Recent advances in the computing and electronics technology, particularly in sensor devices, databases and distributed systems, are leading to an exponential growth in the amount of data stored in databases. It has been estimated that this amount doubles every 20 years. For some applications, this increase is even steeper. Databases storing DNA sequence, for example, are doubling their size every 10 months. This growth is occurring in several applications areas besides bioinformatics, like financial transactions, government data, environmental monitoring, satellite and medical images, security data and web. As large organizations recognize the high value of data stored in their databases and the importance of their data collection to support decision-making, there is a clear demand for sophisticated Data Mining tools.
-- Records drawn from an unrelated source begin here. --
(** A block is answered with "Referenced input ... not found or already
    spent" only when one of its inputs names no unspent row of the store. *)
Lemma postBlocks_InputNotFound (s : Store) (block : Block.t) :
  snd (postBlocks s block) = ValidationFailure InputNotFound ->
  exists tx input, In tx (Block.transactions block) /\ In input (Transaction.inputs tx)
                   /\ unspentRows s input = [].
Proof.
  unfold postBlocks, processBlock.
  destruct (validateBlock s block) as [[]|e] eqn:Hv.
  - destruct (processBlockBody s block) as [s1|e] eqn:Hp; simpl; [discriminate|].
    rewrite (processBlockBody_Err s block e Hp). discriminate.
  - simpl. intros He. destruct e as [m| |c|d]; try discriminate. injection He as ->.
    unfold validateBlock in Hv.
    apply bind_Err in Hv. destruct Hv as [Hv|(_ & _ & Hv)].
    { unfold validateBlockHeight in Hv. destruct (_ =? _); discriminate. }
    apply bind_Err in Hv. destruct Hv as [Hv|(_ & _ & Hv)].
    { unfold validateBlockId in Hv. destruct (_ =? _)%string; discriminate. }
    apply forAll_Err_inv in Hv. destruct Hv as (tx & Htx & Hv).
    apply validateTransaction_Err in Hv. destruct Hv as [Hv|(input & Hin & Hv)]; [discriminate|].
    apply getInputValue_Err in Hv. destruct Hv as [(_ & _ & Hnone)|(d & Hd)]; [|discriminate].
    eauto.
Qed.

(** C6 (as the code has it).  A block with an input whose row is missing or
    spent in the store, as it is once an accepted block has spent it, is
    refused with the store unchanged, by the "Referenced input ... not found
    or already spent" validation error when the height and the id are right,
    the transactions before it validate and the server takes the inputs of
    the transaction as parameters.  A block that refers twice to one row is
    refused with the store unchanged as well: by that validation error only
    if some input of the block names no unspent row of the store, and by the
    internal error when the block passes [validateBlock]. *)
Theorem double_spend_rejected (s : Store) (block : Block.t) :
  (forall tx input,
     In tx (Block.transactions block) ->
     Forall inputAccepted (Transaction.inputs tx) ->
     In input (Transaction.inputs tx) ->
     unspentRows s input = [] ->
     validateTransaction s tx = Err (ValidationError InputNotFound)
     /\ fst (postBlocks s block) = s /\ snd (postBlocks s block) <> Success)
  /\ (forall pre tx post input,
        Block.height block = nextHeight s -> Block.id block = expectedId block ->
        Block.transactions block = pre ++ tx :: post ->
        Forall (fun t => validateTransaction s t = Ok tt) pre ->
        Forall inputAccepted (Transaction.inputs tx) ->
        In input (Transaction.inputs tx) -> unspentRows s input = [] ->
        postBlocks s block = (s, ValidationFailure InputNotFound))
  /\ (forall s0 s1 block0 between input input',
        postBlocks s0 block0 = (s1, Success) -> submitAll s1 between = Some s ->
        In input (allInputs block0) -> inputKey input' = inputKey input ->
        unspentRows s input' = [])
  /\ (~ NoDup (map inputKey (allInputs block)) ->
      fst (postBlocks s block) = s /\ snd (postBlocks s block) <> Success
      /\ (validateBlock s block = Ok tt ->
          postBlocks s block = (s, InternalServerError))
      /\ ((forall input, In input (allInputs block) -> unspentRows s input <> []) ->
          snd (postBlocks s block) <> ValidationFailure InputNotFound)).
Proof.
  split; [|split; [|split]].
  - intros tx input Htx Hacc Hin Hnone.
    pose proof (validateTransaction_unresolved s tx input Hacc Hin Hnone) as Hv.
    split; [exact Hv|]. apply (validateBlock_rejects s block tx Htx). congruence.
  - intros pre tx post input Hh Hid Htxs Hpre Hacc Hin Hnone.
    apply postBlocks_validation_failure.
    apply (validateBlock_first_failure s block pre post tx); auto.
    now apply (validateTransaction_unresolved s tx input).
  - intros s0 s1 block0 between input input' Hp Hsub Hin Hkey.
    apply allSpent_unspentRows. rewrite Hkey.
    apply (submitAll_keeps_spent between _ s1 s Hsub).
    apply postBlocks_Success in Hp. destruct Hp as [_ Hp].
    now apply (processBlockBody_keys s0 s1 block0 Hp).
  - intros Hdup.
    assert (snd (postBlocks s block) <> Success) as Hfail.
    { intros Hok. destruct (postBlocks s block) as [s1 r] eqn:E. simpl in Hok. subst r.
      apply postBlocks_Success in E. destruct E as [_ Hp].
      apply Hdup. now apply (processBlockBody_keys s s1 block Hp). }
    split; [now apply postBlocks_store|]. split; [exact Hfail|]. split.
    + intros Hv. unfold postBlocks, processBlock in *. rewrite Hv in *.
      destruct (processBlockBody s block) as [s1|e] eqn:Hp; simpl in *; [congruence|].
      now rewrite (processBlockBody_Err s block e Hp).
    + intros Hall Hnf. apply postBlocks_InputNotFound in Hnf.
      destruct Hnf as (tx & input & Htx & Hin & Hnone).
      apply (Hall input); [|exact Hnone]. unfold allInputs. apply in_flat_map. eauto.
Qed.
Data mining tools play a key role in the extraction of useful knowledge from databases. They can be used either to confirm a particular hypothesis or to automatically find patterns. In the second case, which is related to this book, the goal may be either to describe the main patterns present in dataset, what is known as descriptive Data Mining or to find patterns able to predict behaviour of specific attributes or features, known as predictive Data Mining. While the first goal is associated with tasks like clustering, summarization and association, the second is found in classification and regression problems.
Computational tools or solutions based on intelligent systems are being used with great success in Data Mining applications. Nature has been very successful in providing clever and efficient solutions to different sorts of challenges and problems posed to organisms by ever-changing and unpredictable environments. It is easy to observe that strong scientific advances have been made when issues from different research areas are integrated. A particularly fertile integration combines biology and computing. Computational tools inspired on biological process can be found in a large number of applications. One of these applications is Data Mining, where computing techniques inspired on nervous systems; swarms, genetics, natural selection, immune systems and molecular biology have provided new efficient alternatives to obtain new, valid, meaningful and useful patterns in large datasets.
This Volume comprises of 16 chapters, including an overview chapter, providing an up-to-date and state-of-the research on the application of Bio-inspired techniques for Data Mining.